Oral and Intestinal Manifestations of Giant Cell Arteritis.

Journal: European Journal Of Case Reports In Internal Medicine
Published:
Abstract

Giant cell arteritis (GCA) is the most common primary vasculitis in individuals over 50 years of age. GCA typically affects large- and medium-sized arteries and is classically associated with cranial manifestations of ischaemia, such as headaches (notably in the temporal region), jaw claudication and visual symptoms that can lead to blindness. Extracranial symptoms are less frequently reported and are related to involvement of the thoracic and abdominal aorta and its main branches. Classic diagnostic tools (such as temporal artery ultrasonography and temporal artery biopsy) can be negative in extracranial GCA. We report a difficult diagnosis of GCA in a 75-year-old woman who developed painful tongue ulcers that responded to prednisone treatment. However, a comprehensive diagnostic work-up did not lead to a certain diagnosis of GCA and corticosteroids were stopped after one month. A few months later, the patient suffered from mechanical ileus secondary to ischaemic stenosis of the small bowel. Pathological examination of the small bowel resection, and a second FDG-PET/CT, led to the diagnosis of extracranial GCA. We present a case of CGA which sequentially affected cranial and extracranial arteries and illustrate pitfalls in the diagnosis of this polymorph condition.

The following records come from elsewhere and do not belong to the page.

(** X14. A caption that [processImage] returns has been written: when
    [processImage] returns, the tool was started exactly twice, first to
    read the metadata of the image and then to write the returned caption
    into the three fields of the copy, and that second call succeeded; the
    result names the image it was asked about and its processing time is
    the difference of the two clock readings. *)
Theorem processImage_returns_written_caption (tr tr' : list call)
    (r : Main.ProcessImageResult) :
  processImage tr = (inr r, tr') →
  tr' = tr ++ [read_call; write_call (Main.caption r)] ∧
  (∃ stdout, subprocess (write_call (Main.caption r)) = Ok stdout) ∧
  Main.imagePath r = imagePath ∧
  Main.processingTime r = (endTime - startTime)%Z.
Proof.
  unfold Main.processImage. destruct (readImageMetadata_calls tr) as [m Hm].
  rewrite (processImage_try_cases tr m Hm).
  destruct (caption_of m) as [caption|]; [|done].
  destruct (subprocess (write_call caption)) as [out|] eqn:Hw; [|done].
  intros [= <- <-]. simpl. rewrite Hw, <- app_assoc. eauto.
Qed.

(** X15. A failure of [processImage] never leaves a half-written result
    behind unnoticed: the thrown object names the image and carries the
    difference of the two clock readings, and either the tool was only
    started to read the metadata, so that nothing was written, or the
    failure is the failure of the write itself, and then the text of the
    error starts with [Failed to write caption to image: ].  In particular
    nothing is written when the image cannot be resized or the caption
    cannot be generated. *)
Theorem processImage_failure_before_or_at_write (tr tr' : list call)
    (err : Main.ProcessImageError) :
  processImage tr = (inl err, tr') →
  Main.failed_imagePath err = imagePath ∧
  Main.failed_processingTime err = (endTime - startTime)%Z ∧
  (tr' = tr ++ [read_call] ∨
   ∃ caption e detail,
     tr' = tr ++ [read_call; write_call caption] ∧
     subprocess (write_call caption) = Throw e ∧
     Main.failed_error err = "Failed to write caption to image: " +:+ detail).
Proof.
  unfold Main.processImage. destruct (readImageMetadata_calls tr) as [m Hm].
  rewrite (processImage_try_cases tr m Hm).
  destruct (caption_of m) as [caption|].
  - destruct (subprocess (write_call caption)) as [out|e] eqn:Hw; [done|].
    intros [= <- <-]. simpl. split_and!; [done|done|]. right.
    exists caption, e. eexists. rewrite <- app_assoc. split_and!; done.
  - intros [= <- <-]. simpl. auto.
Qed.

End pipeline_facts.

Lemma processImage_returns_written_caption_witness :
  (PipelineScenario.run PipelineScenario.create).2
  = [Effect.mkCall "/opt/homebrew/bin/exiftool" ["-j"; "input/a.jpg"];
     Effect.mkCall "/opt/homebrew/bin/exiftool"
       ["-overwrite_original"; "-Caption-Abstract=A pier";
        "-Description=A pier"; "-ImageDescription=A pier"; "input/a.jpg";
        "-o"; "input/../output/a.jpg"]].
Proof.
  exact (proj1 (processImage_returns_written_caption
                  (String.concat "/") (λ _, "input") (λ _, "a.jpg")
                  PipelineScenario.subprocess PipelineScenario.JSON_parse
                  CaptionGenerator.interleave id PipelineScenario.create id
                  PipelineScenario.sharp_metadata PipelineScenario.sharp_jpeg
                  PipelineScenario.stripMetadata 1000 1250
                  PipelineScenario.generator "input/a.jpg" [] _
                  (Main.mkProcessImageResult "input/a.jpg" "A pier" 250 None)
                  eq_refl)).
Defined.

Lemma processImage_failure_before_or_at_write_witness :
  Main.failed_imagePath
    (Main.mkProcessImageError "input/a.jpg"
       "Failed to generate caption: 429 rate limit" 250)
  = "input/a.jpg" ∧
  (PipelineScenario.run PipelineScenario.create_fails).2
  = [Effect.mkCall "/opt/homebrew/bin/exiftool" ["-j"; "input/a.jpg"]].
Proof.
  split;
    [exact (proj1 (processImage_failure_before_or_at_write
                     (String.concat "/") (λ _, "input") (λ _, "a.jpg")
                     PipelineScenario.subprocess PipelineScenario.JSON_parse
                     CaptionGenerator.interleave id
                     PipelineScenario.create_fails id
                     PipelineScenario.sharp_metadata
                     PipelineScenario.sharp_jpeg
                     PipelineScenario.stripMetadata 1000 1250
                     PipelineScenario.generator "input/a.jpg" [] _ _
                     eq_refl))
    |reflexivity].
Defined.

(** ** From the metadata to the prompt *)

(** X16. How [processImage] of [src/index.ts] turns the metadata into
    context: the caption is the first of [Caption-Abstract], [Description]
    and [ImageDescription] that is present and not empty, and there is no
    caption when none is; a caption of the context is never the empty
    string, in the variant written with [??] either.  A non-empty
    [Keywords] string becomes a list of one tag, a [Keywords] array is
    taken as it is, and [Subject] is only looked at when [Keywords] is
    missing or an empty string. *)
Theorem context_from_metadata (metadata : ImageProcessor.ExifMetadata) :
  CaptionGenerator.caption (Index.existingMetadata metadata)
  = head (filter (λ s, s ≠ "")
            (omap id [ImageProcessor.Caption_Abstract metadata;
                      ImageProcessor.Description metadata;
                      ImageProcessor.ImageDescription metadata])) ∧
  CaptionGenerator.caption (Index.existingMetadata metadata) ≠ Some "" ∧
  CaptionGenerator.caption (IndexNullish.existingMetadata metadata)
  ≠ Some "" ∧
  CaptionGenerator.tags (Index.existingMetadata metadata)
  = match ImageProcessor.Keywords metadata with
    | Some (ImageProcessor.TagArray l) => Some l
    | Some (ImageProcessor.TagString (String a s)) => Some [String a s]
    | Some (ImageProcessor.TagString EmptyString) | None =>
        match ImageProcessor.Subject metadata with
        | Some (ImageProcessor.TagArray l) => Some l
        | Some (ImageProcessor.TagString (String a s)) => Some [String a s]
        | Some (ImageProcessor.TagString EmptyString) | None => None
        end
    end.
Proof.
  destruct metadata as [c d i k s o].
  unfold Index.existingMetadata, IndexNullish.existingMetadata,
    Index.context_of, Js.or_else, Js.nullish_else. simpl.
  split_and!.
  - by destruct c as [[|]|], d as [[|]|], i as [[|]|].
  - by destruct c as [[|]|], d as [[|]|], i as [[|]|].
  - by destruct c as [[|]|], d as [[|]|], i as [[|]|].
  - by destruct k as [[[|]|]|], s as [[[|]|]|].
Qed.

Section no_context_facts.
Import Effect ImageProcessor CaptionGenerator.
Variable subprocess : call → result string.
Variable JSON_parse : string → result Json.json.
Variable heredoc : list string → list string → string.
Context {Buffer : Type}.
Variable base64 : Buffer → string.

(** X17. Metadata that cannot be read means no context, not a failure:
    when the [try] block of [readImageMetadata] fails, the mapping it
    returns yields a context without caption and without tags, and the
    text of the request built from that context is the base prompt
    itself, in both variants of [processImage]. *)
Theorem unreadable_metadata_means_base_prompt (imagePath : string)
    (tr tr' : list call) (e : thrown) (g : Generator) (imageBuffer : Buffer) :
  readImageMetadata_try subprocess JSON_parse imagePath tr = (Throw e, tr') →
  ∃ metadata,
    readImageMetadata subprocess JSON_parse imagePath tr = (Ok metadata, tr') ∧
    Index.existingMetadata metadata = mkExisting None None ∧
    IndexNullish.existingMetadata metadata = mkExisting None None ∧
    text (request heredoc base64 g imageBuffer
            (Some (Index.existingMetadata metadata))) = prompt g ∧
    text (request heredoc base64 g imageBuffer
            (Some (IndexNullish.existingMetadata metadata))) = prompt g.
Proof.
  intros Htry. exists empty. split_and!; try done.
  unfold readImageMetadata, try_catch. by rewrite Htry.
Qed.

End no_context_facts.

Lemma unreadable_metadata_means_base_prompt_witness :
  ∃ metadata,
    ImageProcessor.readImageMetadata
      (λ _, Effect.Throw (Effect.new_Error "spawn ENOENT"))
      (λ _, Effect.Ok Json.JNull) "a.jpg" []
    = (Effect.Ok metadata,
       [Effect.mkCall ImageProcessor.exiftool ["-j"; "a.jpg"]]) ∧
    CaptionGenerator.text
      (CaptionGenerator.request CaptionGenerator.interleave id
         PipelineScenario.generator "bytes"
         (Some (Index.existingMetadata metadata)))
    = "Describe the photo.".
Proof.
  destruct (unreadable_metadata_means_base_prompt
              (λ _, Effect.Throw (Effect.new_Error "spawn ENOENT"))
              (λ _, Effect.Ok Json.JNull) CaptionGenerator.interleave id
              "a.jpg" [] _ _ PipelineScenario.generator "bytes" eq_refl)
    as (metadata & Hread & _ & _ & Htext & _).
  exists metadata. split; [exact Hread|exact Htext].
Defined.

Conclusions: Giant cells arteritis (GCA) should be considered in older adults with symptoms and signs suggestive of tongue ischaemia, including tongue pain, inflammation, swelling and ulceration.GCA may present with extracranial manifestations due to involvement of the aorta and its main branches, including mesenteric ischaemia.Classic diagnostic tools for cranial GCA (temporal artery ultrasound and biopsy) may be negative in extracranial GCA, and FDG-PET CT should be obtained when this form of the disease is suspected.